An Analysis of Charlotte Smith's "To a Nightingale" by Andrew Muniz

This particular sonnet takes on the form of the Italian sonnet and is split into a form the lends itself to the rhyme scheme. Since sonnets are meant to be a sort of homage to one's love (or maybe even a concept, as this case proves), it would be best to look at the focus of this particular sonnet. Although it is obvious that this poem pays an homage to the Nightingale and its sweet song, one could extrapolate this to mean that the poet is paying homage to nature. When the narrator mentions that a poet would scarce be able to translate the meaning of the song of the Nightingale, the poet also implies that nature itself holds images, sounds and meaning that can scarcely be put into words that do justice to what it means. The prior stanza posits that the song of the bird carries a air of lament. From here, we arrive at two ideas. One, bird's song is sad; two, the bird's song is an envoy of nature's unfathomable nature. The last stanza brings these two ideas together where the poet notes all the different dirges, elegies and lamentations that might be contained in the bird's song. This synthesis between the two former stanzas might also point to another idea.

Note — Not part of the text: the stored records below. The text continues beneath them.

Definition AsSBOMIngestedEvent (t : StreamEvent) : result gen_SBOMIngestedEvent :=
  Unmarshal decode_SBOMIngested (MkSBOMIngested "" 0 "" "") (union t).

Definition FromSBOMIngestedEvent (v : gen_SBOMIngestedEvent) : StreamEvent * option error :=
  let v := MkSBOMIngested (si_ComponentRef v) (si_OccurredAt v) (si_SbomId v) "sbom.ingested" in
  let '(b, err) := marshal (SBOMIngested_json v) in (MkStreamEvent b, err).

Definition AsIoCMatchedEvent (t : StreamEvent) : result gen_IoCMatchedEvent :=
  Unmarshal decode_IoCMatched (MkIoCMatched "" [] 0 "") (union t).

Definition FromIoCMatchedEvent (v : gen_IoCMatchedEvent) : StreamEvent * option error :=
  let v := MkIoCMatched (im_IocId v) (im_MatchedComponentRefs v) (im_OccurredAt v) "ioc.matched" in
  let '(b, err) := marshal (IoCMatched_json v) in (MkStreamEvent b, err).

(** [runtime.JSONMerge]; the union becomes what it returns, also on an error. *)
Class JsonMerge := { JSONMerge : string → string → string * option error }.

(** The part of the five merges after [json.Marshal]. *)
Definition merge_with `{JsonMerge} (t : StreamEvent) (marshalled : string * option error) : StreamEvent * option error :=
  match marshalled with
  | (_, Some e) => (t, Some e)
  | (b, None) => let '(merged, err) := JSONMerge (union t) b in (MkStreamEvent merged, err)
  end.

Definition MergeIncidentOpenedEvent `{JsonMerge} (t : StreamEvent) (v : gen_IncidentOpenedEvent) :=
  merge_with t (marshal (IncidentOpened_json (MkIncidentOpened (io_AffectedComponentsSnapshot v) (io_IncidentId v)
    (io_IocId v) (io_OccurredAt v) "incident.opened"))).

Definition MergeIncidentTransitionedEvent `{JsonMerge} (t : StreamEvent) (v : gen_IncidentTransitionedEvent) :=
  merge_with t (marshal (IncidentTransitioned_json (MkIncidentTransitioned (it_From v) (it_IncidentId v)
    (it_OccurredAt v) (it_To v) "incident.transitioned"))).

Definition MergeRemediationAddedEvent `{JsonMerge} (t : StreamEvent) (v : gen_RemediationAddedEvent) :=
  merge_with t (marshal (RemediationAdded_json (MkRemediationAdded (ra_IncidentId v) (ra_Kind v) (ra_OccurredAt v)
    (ra_RemediationId v) "remediation.added"))).

Definition MergeSBOMIngestedEvent `{JsonMerge} (t : StreamEvent) (v : gen_SBOMIngestedEvent) :=
  merge_with t (marshal (SBOMIngested_json (MkSBOMIngested (si_ComponentRef v) (si_OccurredAt v) (si_SbomId v)
    "sbom.ingested"))).

Definition MergeIoCMatchedEvent `{JsonMerge} (t : StreamEvent) (v : gen_IoCMatchedEvent) :=
  merge_with t (marshal (IoCMatched_json (MkIoCMatched (im_IocId v) (im_MatchedComponentRefs v) (im_OccurredAt v)
    "ioc.matched"))).

Definition Discriminator (t : StreamEvent) : result string :=
  Unmarshal (decode_struct ["type"] (λ _, decode_string)) "" (union t).

(** What is in the interface value that is returned. *)
Inductive EventValue :=
  | VIncidentOpened (v : gen_IncidentOpenedEvent)
  | VIncidentTransitioned (v : gen_IncidentTransitionedEvent)
  | VIoCMatched (v : gen_IoCMatchedEvent)
  | VRemediationAdded (v : gen_RemediationAddedEvent)
  | VSBOMIngested (v : gen_SBOMIngestedEvent).

Definition in_interface {A} (f : A → EventValue) (r : result A) : result EventValue :=
  match r with Ok a => Ok (f a) | Err e => Err e end.

Definition ValueByDiscriminator (t : StreamEvent) : result EventValue :=
  match Discriminator t with
  | Err e => Err e
  | Ok discriminator =>
      if String.eqb discriminator "incident.opened" then in_interface VIncidentOpened (AsIncidentOpenedEvent t)
      else if String.eqb discriminator "incident.transitioned" then
        in_interface VIncidentTransitioned (AsIncidentTransitionedEvent t)
      else if String.eqb discriminator "ioc.matched" then in_interface VIoCMatched (AsIoCMatchedEvent t)
      else if String.eqb discriminator "remediation.added" then in_interface VRemediationAdded (AsRemediationAddedEvent t)
      else if String.eqb discriminator "sbom.ingested" then in_interface VSBOMIngested (AsSBOMIngestedEvent t)
      else Err (EText "unknown discriminator value: %s" [discriminator])
  end.

(** A [json.RawMessage] is its text; an empty one is null. *)
Definition StreamEvent_MarshalJSON (t : StreamEvent) : string := if String.eqb (union t) "" then "null" else union t.

Definition StreamEvent_UnmarshalJSON (b : string) : StreamEvent := MkStreamEvent b.

(** * Properties *)

(** An event as the generated type. *)
Definition from_event (e : DomainEvent) : StreamEvent * option error :=
  match e with
  | IncidentOpenedEvent id ioc snapshot t =>
      FromIncidentOpenedEvent (MkIncidentOpened (if bool_decide (snapshot = []) then None else Some snapshot) id ioc t "")
  | IncidentTransitionedEvent id from to_ t => FromIncidentTransitionedEvent (MkIncidentTransitioned from id t to_ "")
  | RemediationAddedEvent id rem kind t => FromRemediationAddedEvent (MkRemediationAdded id kind t rem "")
  | SBOMIngestedEvent id ref t => FromSBOMIngestedEvent (MkSBOMIngested ref t id "")
  | IoCMatchedEvent ioc refs t => FromIoCMatchedEvent (MkIoCMatched ioc refs t "")
  end.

If the first stanza was about the bird (and nature) and the second about a human's successful (but bare) success with understanding the bird's song, than the third might point to man's place within the sphere of nature. Still, the poet cries out how that they might have the freedom to have the fluidity and power of the song of the nightingale. This points to man's distance from nature and some of their wish to retain some of that natural ability afforded to other creatures.